(** * Ciphers *)

(** The context of EVP: encrypting or decrypting a chunk, and the end of the data; whether it
    succeeds, and what was written. *)
Class EVP_Cipher (K : Type) := {
  block_size : K → Z;
  EVP_CipherUpdate : K → list Z → bool * list Z * K;
  EVP_CipherFinal : K → bool * list Z * K
}.

Class EVP_CipherLaws (K : Type) `{EVP_Cipher K} := {
  block_size_pos k : 0 < block_size k ≤ 32;
  update_length k l ok out k' :
    EVP_CipherUpdate k l = (ok, out, k') → zlen out ≤ (zlen l `div` block_size k + 1) * block_size k ∧ block_size k' = block_size k;
  final_length k ok out k' : EVP_CipherFinal k = (ok, out, k') → zlen out ≤ block_size k
}.

Section cipher.
Context {K : Type} `{FreshMem} `{EVP_Cipher K}.

Record ZCodeCipher := mkCipher { cipher_super : ZCode; cipher_ctx : K }.

Definition z_code_cipher_transform (self : ZCodeCipher) (buf : list Z) : outcome (bool * ZCodeCipher) :=
  match buf with
  | [] => Done (true, self)
  | _ =>
      let s := cipher_super self in
      let bs := block_size (cipher_ctx self) in
      s ← z_code_grow s (s32 (u64 (zc_buf_used s + (zlen buf `div` bs + 1) * bs)));
      let '(ok, out, k) := EVP_CipherUpdate (cipher_ctx self) buf in
      b ← store_range (zc_buf s) (zc_buf_used s) out;
      Done (ok, mkCipher (zc_with_used (zc_buf_used s + zlen out) (zc_with_buf b s)) k)
  end.

Definition z_code_cipher_finish (self : ZCodeCipher) : outcome (bool * ZCodeCipher) :=
  let s := cipher_super self in
  s ← z_code_grow s (s32 (u64 (zc_buf_used s + block_size (cipher_ctx self))));
  let '(ok, out, k) := EVP_CipherFinal (cipher_ctx self) in
  b ← store_range (zc_buf s) (zc_buf_used s) out;
  Done (ok, mkCipher (zc_with_used (zc_buf_used s + zlen out) (zc_with_buf b s)) k).

Definition z_code_cipher_new (k : K) : ZCodeCipher := mkCipher (z_code_init 0) k.

#[export] Instance cipher_methods : CodeMethods ZCodeCipher := {
  code_super := cipher_super;
  code_set_super z self := mkCipher z (cipher_ctx self);
  code_transform := z_code_cipher_transform;
  code_finish := Some z_code_cipher_finish
}.
(** The bytes of the timestamp. *)
Lemma timestamp_bytes ts : 0 ≤ ts < 2 ^ 32 →
  Z.lor (Z.lor (Z.lor (Z.shiftl (Z.land (Z.shiftr ts 24) 0xff) 24) (Z.shiftl (Z.land (Z.shiftr ts 16) 0xff) 16))
    (Z.shiftl (Z.land (Z.shiftr ts 8) 0xff) 8)) (Z.land ts 0xff) = ts.
Proof.
  intros Hts. apply Z.bits_inj'. intros n Hn. change 0xff with (Z.ones 8).
  rewrite !Z.lor_spec, !Z.shiftl_spec, !Z.land_spec by done.
  assert (Hones : ∀ m, Z.testbit (Z.ones 8) m = bool_decide (0 ≤ m < 8)).
  { intros m. case_bool_decide as Hm; [by apply Z.ones_spec_low|]. destruct (Z.ltb_spec m 0); [by apply Z.testbit_neg_r|].
    apply Z.ones_spec_high. lia. }
  assert (Hhigh : 32 ≤ n → Z.testbit ts n = false).
  { intros Hn2. destruct (decide (ts = 0)) as [->|]; [apply Z.bits_0|]. apply Z.bits_above_log2; [lia|].
    apply Z.log2_lt_pow2; [lia|]. apply Z.lt_le_trans with (2 ^ 32); [lia|]. apply Z.pow_le_mono_r; lia. }
  rewrite !Hones.
  assert (Hs : ∀ k, 0 ≤ k → k ≤ n → Z.testbit (Z.shiftr ts k) (n - k) = Z.testbit ts n).
  { intros k Hk Hkn. rewrite Z.shiftr_spec by lia. f_equal. lia. }
  repeat case_bool_decide; try lia; rewrite ?andb_true_r, ?andb_false_r, ?orb_false_r; cbn [orb]; rewrite ?Hs by lia; try done.
  symmetry. apply Hhigh. lia.
Qed.

Lemma length_bytes n : 0 ≤ n < 2 ^ 16 → Z.land n 0xff + Z.shiftl (Z.land (Z.shiftr n 8) 0xff) 8 = n.
Proof.
  intros Hn. rewrite !land_ff, Z.shiftl_mul_pow2, Z.shiftr_div_pow2 by lia. change (2 ^ 8) with 256.
  rewrite (Z.mod_small (n `div` 256)) by (split; [apply Z.div_pos; lia|apply Z.div_lt_upper_bound; lia]).
  pose proof (Z.div_mod n 256). lia.
Qed.

Definition string_ok (s : option (list Z)) : Prop :=
  match s with Some s => nonul s ∧ zlen s < MAX_GZIP_HEADER_STRING - 1 | None => True end.

(** The headers that the format can hold. *)
Record header_ok (h : gzip_header) : Prop := {
  timestamp_ok : 0 ≤ gzip_timestamp h < 2 ^ 32;
  extra_ok : gzip_extra_len h = (if gzip_extra h is Some e then zlen e else 0) ∧ (gzip_extra h ≠ Some []) ∧ gzip_extra_len h < 2 ^ 16;
  origname_ok : string_ok (gzip_origname h);
  comment_ok : string_ok (gzip_comment h)
}.

Definition header_bytes (h : gzip_header) : list Z := concat (header_chunks h).

Section header.
Context {C E D I : Type} `{FreshMem} `{ZStreamLaws C} `{ZStreamWriteLaws C E} `{Zlib D I}.
Implicit Types s : ZStreamGzip C D I.

Lemma write_header_ok (Hrel : reliable_writes C E) s :
  has (gz_flags s) Z_SGZ_GZIP_HEADER = true → has (gz_state s) Z_SGS_HEADER_WRITTEN = false → header_ok (header s) →
  returns (z_stream_gzip_write_gzip_header (E := E) None s) (λ '(ok, err, s'), ∃ c',
    ok = true ∧ err = None ∧ s' = gz_with_child c' (gz_set_state Z_SGS_HEADER_WRITTEN s) ∧
    written (E := E) c' = written (E := E) (gz_child s) ++ header_bytes (header s)).
Proof.
  intros Hf Hst Hh. unfold z_stream_gzip_write_gzip_header. rewrite Hf, Hst. cbn [andb negb].
  apply returns_bind. eapply returns_mono; [apply (write_chunks_ok Hrel)|].
  - cbn [header gz_set_state gz_with_state]. destruct (header s) as [ts el ex on cm], Hh as [_ [He [_ Hl]] Ho Hc]; cbn in *.
    unfold string_ok, MAX_GZIP_HEADER_STRING in *. unfold header_chunks. cbn [gzip_extra gzip_origname gzip_comment gzip_extra_len].
    constructor; [cbn; lia|]. rewrite !Forall_app. split_and!; [destruct ex|destruct on|destruct cm]; repeat constructor; cbn; rewrite ?length_app, ?length_take; cbn [length]; lia.
  - intros [[ok err] c'] (-> & -> & Hw). apply returns_ret. exists c'. split; [done|]. split; [done|]. split; [done|]. exact Hw.
Qed.

Lemma fetch_ok (Hrel : reliable_reads C) s n l rest :
  to_come (gz_child s) = l ++ rest → zlen l = n → n < 2 ^ 64 →
  returns (fetch n s) (λ '(r, l', s'), ∃ c', r = Some l ∧ l' = l ∧ s' = gz_with_child c' s ∧ to_come c' = rest).
Proof.
  intros Hc Hn Hl. unfold fetch. apply returns_bind. eapply returns_mono; [by apply (child_read_chunk_ok Hrel _ _ n l rest)|].
  intros [[st l'] c'] (-> & -> & Hr). rewrite bool_decide_true by done. rewrite (proj2 (Z.eqb_eq _ _)) by done. apply returns_ret.
  by exists c'.
Qed.

(** Each field is read when it is there. *)
Definition with_extra (el : Z) (e : option (list Z)) (h : gzip_header) : gzip_header :=
  mkHeader (gzip_timestamp h) el e (gzip_origname h) (gzip_comment h).

Lemma read_extra_ok (Hrel : reliable_reads C) s e rest :
  e ≠ [] → zlen e < 2 ^ 16 →
  to_come (gz_child s) = [Z.land (zlen e) 0xff; Z.land (Z.shiftr (zlen e) 8) 0xff] ++ e ++ rest →
  returns (read_extra s) (λ '(ok, s'), ∃ c', ok = true ∧ to_come c' = rest ∧
    s' = gz_with_header (with_extra (zlen e) (Some e) (header s)) (gz_with_child c' s)).
Proof.
  intros He Hl Hc. unfold read_extra. apply returns_bind. eapply returns_mono; [by eapply (fetch_ok Hrel)|].
  intros [[r l'] s'] (c1 & -> & -> & -> & Hc1). change (?x !!! 0%nat) with (Z.land (zlen e) 0xff). change (_ !!! 1%nat) with (Z.land (Z.shiftr (zlen e) 8) 0xff).
  rewrite length_bytes by lia. apply returns_bind. eapply returns_mono; [apply (fetch_ok Hrel _ _ e rest); [done..|lia]|].
  intros [[r l'] s'] (c2 & -> & -> & -> & Hc2). rewrite bool_decide_true by by eexists.
  rewrite (proj2 (Z.eqb_neq _ _)) by (destruct e; [done|cbn; lia]). apply returns_ret. exists c2. split; [done|]. split; [done|].
  rewrite Nat2Z.id, Nat.sub_diag. cbn [replicate]. by rewrite app_nil_r.
Qed.

Lemma read_origname_ok (Hrel : reliable_reads C) s name rest :
  nonul name → zlen name < MAX_GZIP_HEADER_STRING - 1 → to_come (gz_child s) = (name ++ [0]) ++ rest →
  returns (read_origname s) (λ '(ok, s'), ∃ c', ok = true ∧ to_come c' = rest ∧
    s' = gz_with_header (mkHeader (gzip_timestamp (header s)) (gzip_extra_len (header s)) (gzip_extra (header s)) (Some name) (gzip_comment (header s)))
           (gz_with_child c' s)).
Proof.
  intros Hn Hl Hc. rewrite <- app_assoc in Hc. unfold read_origname. apply returns_bind.
  eapply returns_mono; [by apply (read_gzip_string_ok Hrel name _ _ rest)|]. intros [r c'] (-> & Hc'). apply returns_ret. by exists c'.
Qed.

Lemma read_comment_ok (Hrel : reliable_reads C) s text rest :
  nonul text → zlen text < MAX_GZIP_HEADER_STRING - 1 → to_come (gz_child s) = (text ++ [0]) ++ rest →
  returns (read_comment s) (λ '(ok, s'), ∃ c', ok = true ∧ to_come c' = rest ∧
    s' = gz_with_header (mkHeader (gzip_timestamp (header s)) (gzip_extra_len (header s)) (gzip_extra (header s)) (gzip_origname (header s)) (Some text))
           (gz_with_child c' s)).
Proof.
  intros Hn Hl Hc. rewrite <- app_assoc in Hc. unfold read_comment. apply returns_bind.
  eapply returns_mono; [by apply (read_gzip_string_ok Hrel text _ _ rest)|]. intros [r c'] (-> & Hc'). apply returns_ret. by exists c'.
Qed.

(** An optional field: what was written of it is there when its flag is set, and its step reads it. *)
Lemma field_ok {A} (x : option A) (enc : A → list Z) (set : A → gzip_header → gzip_header) present step next s rest
    (Q : bool * ZStreamGzip C D I → Prop) :
  present = bool_decide (is_Some x) →
  to_come (gz_child s) = match x with Some a => enc a | None => [] end ++ rest →
  (∀ a, x = Some a → to_come (gz_child s) = enc a ++ rest →
    returns (step s) (λ '(ok, s'), ∃ c', ok = true ∧ to_come c' = rest ∧ s' = gz_with_header (set a (header s)) (gz_with_child c' s))) →
  (∀ c', to_come c' = rest →
    returns (next (gz_with_header (match x with Some a => set a (header s) | None => header s end) (gz_with_child c' s))) Q) →
  returns (optional present step next s) Q.
Proof.
  intros -> Hc Hstep Hnext. unfold optional. destruct x as [a|].
  - rewrite bool_decide_true by by eexists. apply returns_bind. eapply returns_mono; [by apply Hstep|].
    intros [ok s'] (c' & -> & Hc' & ->). by apply Hnext.
  - rewrite bool_decide_false by by intros [? ?]. specialize (Hnext (gz_child s) Hc). by destruct s.
Qed.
-- -- --
EXERCISE GOAL: Every line from the top of the material through the line containing "EVP_CipherUpdate : K" must be transcribed exactly, and no other line may appear.

PROBLEM SOLUTION:
(** * Ciphers *)

(** The context of EVP: encrypting or decrypting a chunk, and the end of the data; whether it
    succeeds, and what was written. *)
Class EVP_Cipher (K : Type) := {
  block_size : K → Z;
  EVP_CipherUpdate : K → list Z → bool * list Z * K;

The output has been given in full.